Nostos
Nostos (Greek: νόστος) (pl. nostoi) Homecoming. It is a theme dealt with in many Homeric writings such as the Odyssey, in which the main character, Odysseus, strives to get home after the Trojan War.
Fishing trawler a half mile up the coast. I just walked over the berm from the cabana, and the trawler is the first thing I spy. She's slowly crawling my way, and only several hundred meters from shore. Great booms reaching out over the water like the tentacles of an octopus. But it's the birds that really nab my attention. A cloud of shorebirds lazily floating, diving, and endlessly rotating around the old trawler. The atom doesn't exist without the electrons, and the electrons have no function if it weren't for the atom. It's like that.
The surf is washing over my feet. The sun is climbing with nary a cloud in the sky. And it dawns on me: I'm here. Shorts, bare feet, and a beer. This is me, I'm doing this, and it just won't process.
Forty eight hours ago I was going through customs at Ali Al Saleem in Kuwait. We get briefed on the x-rays, screening processes, and I get to hear the same old story about the Marine that tried to smuggle two grenades just yesterday in his sea-bag. This is by far the busiest Marine ever, because he's smuggled thousands of them by now. After carefully packing my gear, a customs officer and I dismantle the entire thing again as we look for indigenous plants, M-16 rounds, and any domestic farm animals I may have run across and decided to keep. I asked her for the list of authorized contraband, and she rolled her eyes. I was asking more for my amusement and sanity more than anything else. . .and thought it was decent original material until she said "Yeah, yeah, we've heard all the jokes before. Even that one."
After customs, we were locked into a little compound with tents and a Green Beans Coffee Cafe. Each tent was packed with units going home. We shared with an Army medical unit out of Baghdad. They were Michigan reservists, and the soldier sitting next to me was from Detroit. Talked about the state of the Lions and Jon Kitna this year. I gave him credit for how Barry Sanders found a way to de-construct my Bears at least once a year when he was in the league, and we laughed away an hour talking about military medicine, family, football, and all we would do when we got home.
Ten p.m. they load us into a bus caravan for the two hour drive to Kuwait International Airport. And there we sat: ten minutes became twenty, and humorous rumors swirled around the bus about how they were tricking us. As if to prove the prediction, a customs officer hops onto the bus and tells us to get out. What?! "Two weapons have been lost on the base, and the gates are in lock down" he tells us.
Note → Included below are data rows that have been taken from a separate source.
(* ===== verification/Url.v ===== *)
(** * The URI of the credentials

    The part of [net/url] that [GenerateCredentials] uses: the string of a URL
    with a scheme, a user name, a password and a host, and no path. *)
From S2P Require Import Prelude.
Local Open Scope Z_scope.

Inductive url_mode := EncodeHost | EncodeUserPassword.

Definition byte_mem (c : ascii) (s : string) : bool :=
  bool_decide (c ∈ String.list_ascii_of_string s).

(** [shouldEscape] *)
Definition should_escape (m : url_mode) (c : ascii) : bool :=
  if is_alnum c then false
  else if byte_mem c "-_.~" then false
  else match m with
       | EncodeHost => negb (byte_mem c "!$&'()*+,;=:[]<>" || bool_decide (byte_val c = 34))
       | EncodeUserPassword => if byte_mem c "$&+,/:;=?@" then byte_mem c "@/?:" else true
       end.

Definition upper_hex (d : Z) : ascii :=
  if d <? 10 then byte_of_val (byte_val "0" + d) else byte_of_val (byte_val "A" + (d - 10)).

(** [escape] *)
Fixpoint url_escape (m : url_mode) (s : string) : string :=
  match s with
  | EmptyString => EmptyString
  | String c s' =>
      if should_escape m c
      then String "%" (String (upper_hex (byte_val c / 16))
                         (String (upper_hex (byte_val c mod 16)) (url_escape m s')))
      else String c (url_escape m s')
  end.

(** [(&url.URL{Scheme: scheme, User: url.UserPassword(username, password),
    Host: host}).String()] *)
Definition url_string (scheme username password host : string) : string :=
  scheme +:+ "://" +:+ url_escape EncodeUserPassword username +:+ ":" +:+
  url_escape EncodeUserPassword password +:+ "@" +:+ url_escape EncodeHost host.

(** ** What a client reads back *)

Definition hex_val (c : ascii) : option Z :=
  if is_digit c then Some (byte_val c - byte_val "0")
  else if byte_in "a" "f" c then Some (byte_val c - byte_val "a" + 10)
  else if byte_in "A" "F" c then Some (byte_val c - byte_val "A" + 10)
  else None.

(** [unescape]: percent decoding. *)
Fixpoint url_unescape (s : string) : option string :=
  match s with
  | EmptyString => Some EmptyString
  | String c s' =>
      if bool_decide (c = "%"%char) then
        match s' with
        | String a (String b s'') =>
            match hex_val a, hex_val b with
            | Some x, Some y => String (byte_of_val (16 * x + y)) <$> url_unescape s''
            | _, _ => None
            end
        | _ => None
        end
      else String c <$> url_unescape s'
  end.

(** ** Lemmas *)

Lemma hex_val_upper d : 0 <= d < 16 → hex_val (upper_hex d) = Some d.
Proof.
  intros Hd.
  assert (forallb (λ n, bool_decide (hex_val (upper_hex (Z.of_nat n)) = Some (Z.of_nat n)))
            (seq 0 16) = true) as Hall by (vm_compute; reflexivity).
  rewrite forallb_forall in Hall. specialize (Hall (Z.to_nat d)).
  rewrite Z2Nat.id in Hall by lia. apply bool_decide_eq_true in Hall; [done|].
  apply in_seq. lia.
Qed.

Lemma alnum_not_escaped m c : is_alnum c = true → should_escape m c = false.
Proof. unfold should_escape. by intros ->. Qed.

(** Characters that appear in host names and in [host:port]. *)
Definition host_char (c : ascii) : bool := is_alnum c || byte_mem c "-.:".

Lemma host_char_not_escaped c : host_char c = true → should_escape EncodeHost c = false.
Proof.
  intros Hc. assert (implb (host_char c) (negb (should_escape EncodeHost c)) = true) as Hi.
  { revert c Hc. intros c _. revert c. apply byte_forall. vm_compute. reflexivity. }
  rewrite Hc in Hi. simpl in Hi. by apply negb_true_iff in Hi.
Qed.

Lemma url_escape_id m s :
  string_forallb (λ c, negb (should_escape m c)) s = true → url_escape m s = s.
Proof.
  induction s as [|c s IH]; simpl; [done|]. rewrite andb_true_iff, negb_true_iff.
  intros [-> Hs]. by rewrite IH.
Qed.

Lemma url_escape_alnum m s : string_forallb is_alnum s = true → url_escape m s = s.
Proof.
  intros Hs. apply url_escape_id. revert Hs. apply string_forallb_impl.
  intros c Hc. by rewrite alnum_not_escaped.
Qed.

Lemma url_escape_host s : string_forallb host_char s = true → url_escape EncodeHost s = s.
Proof.
  intros Hs. apply url_escape_id. revert Hs. apply string_forallb_impl.
  intros c Hc. by rewrite host_char_not_escaped.
Qed.

Lemma percent_escaped m : should_escape m "%" = true.
Proof. by destruct m. Qed.

(** Percent encoding loses nothing. *)
Lemma url_unescape_escape m s : url_unescape (url_escape m s) = Some s.
Proof.
  induction s as [|c s IH]; simpl; [done|].
  destruct (should_escape m c) eqn:Hc.
  - pose proof (byte_val_range c).
    cbn [url_unescape]. rewrite bool_decide_true by done.
    rewrite !hex_val_upper by (Z.to_euclidean_division_equations; lia).
    rewrite IH. simpl. rewrite <-Z.div_mod by lia. by rewrite byte_of_val_of.
  - cbn [url_unescape]. rewrite bool_decide_false, IH; [done|].
    intros ->. by rewrite percent_escaped in Hc.
Qed.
A few of us offer our weapons if it gets us to our planes any faster, but the offer was politely declined. So we pile back out and sit around the customs compound another half hour. A few shouts to form up, and we get excited again. False alarm.
Midnight ticks over, and we get the go-ahead. Form it up! Head count! Get on those buses! My pleasure . . .
The second the wheels lift from the tarmac that plane erupted in shouts, laughter, and clapping. It's official: they're actually letting us go home.
Eight hours later, and it's a dash through the Shannon, Ireland terminal. Over a hundred and twenty very thirst Soldiers, Sailors, and Marines have a fever. And the only prescription? A pint of Guinness stout is the way to cure this malady. We order our pint and extras. After the first one goes down, it's a balderdash as we mix and match the rest of the beers on our table. The last seven hours of the flight went much better than the first eight. . .
Saturday morning landing in Cherry Point, North Carolina. The cheers and clapping bring the plane to a roaring good touchdown. Flight crew laughing and clapping right along with us. After un-loading and loading our gear several more times on the flight line, we board buses for the hour ride to Camp Lejune. Families are there waiting. We coordinate to make sure new Dads get off the buses first. And there we are: exhausted, soaked in sweat, and smelling up the bus like a petting zoo.
Nobody cares. Buses roll up. Wives are holding their cheeks, crying and trembling in their beautiful summer dresses. Dads rush off first with laughing and running children jumping into their arms. Moms join the fray. A few parents make it too, and they stand patiently in the background waiting their turn, and waving little American flags. I hang back a minute or so; just taking it all in. A Rockwellian moment comes to life outside my little bus window. And right here/right now: all somehow seems right in the world.
A few of the guys will wait before they re-unite with family. Some are from as far away as Washington state and Guam. Tim rented a cabana on the beach for Saturday and Sunday night. I finally made it out Sunday morning after finishing some paperwork. Dump the daybag, ditch the uniform, and grab a beer. It's shorts, flip-flops, and an immediate walk up the berm onto the beach. And the beach is where I stayed the entire day. The cabana was just a beer outpost. . .because I have so much to catch up on. Every second savored. And that magnificent fishing trawler is only the beginning.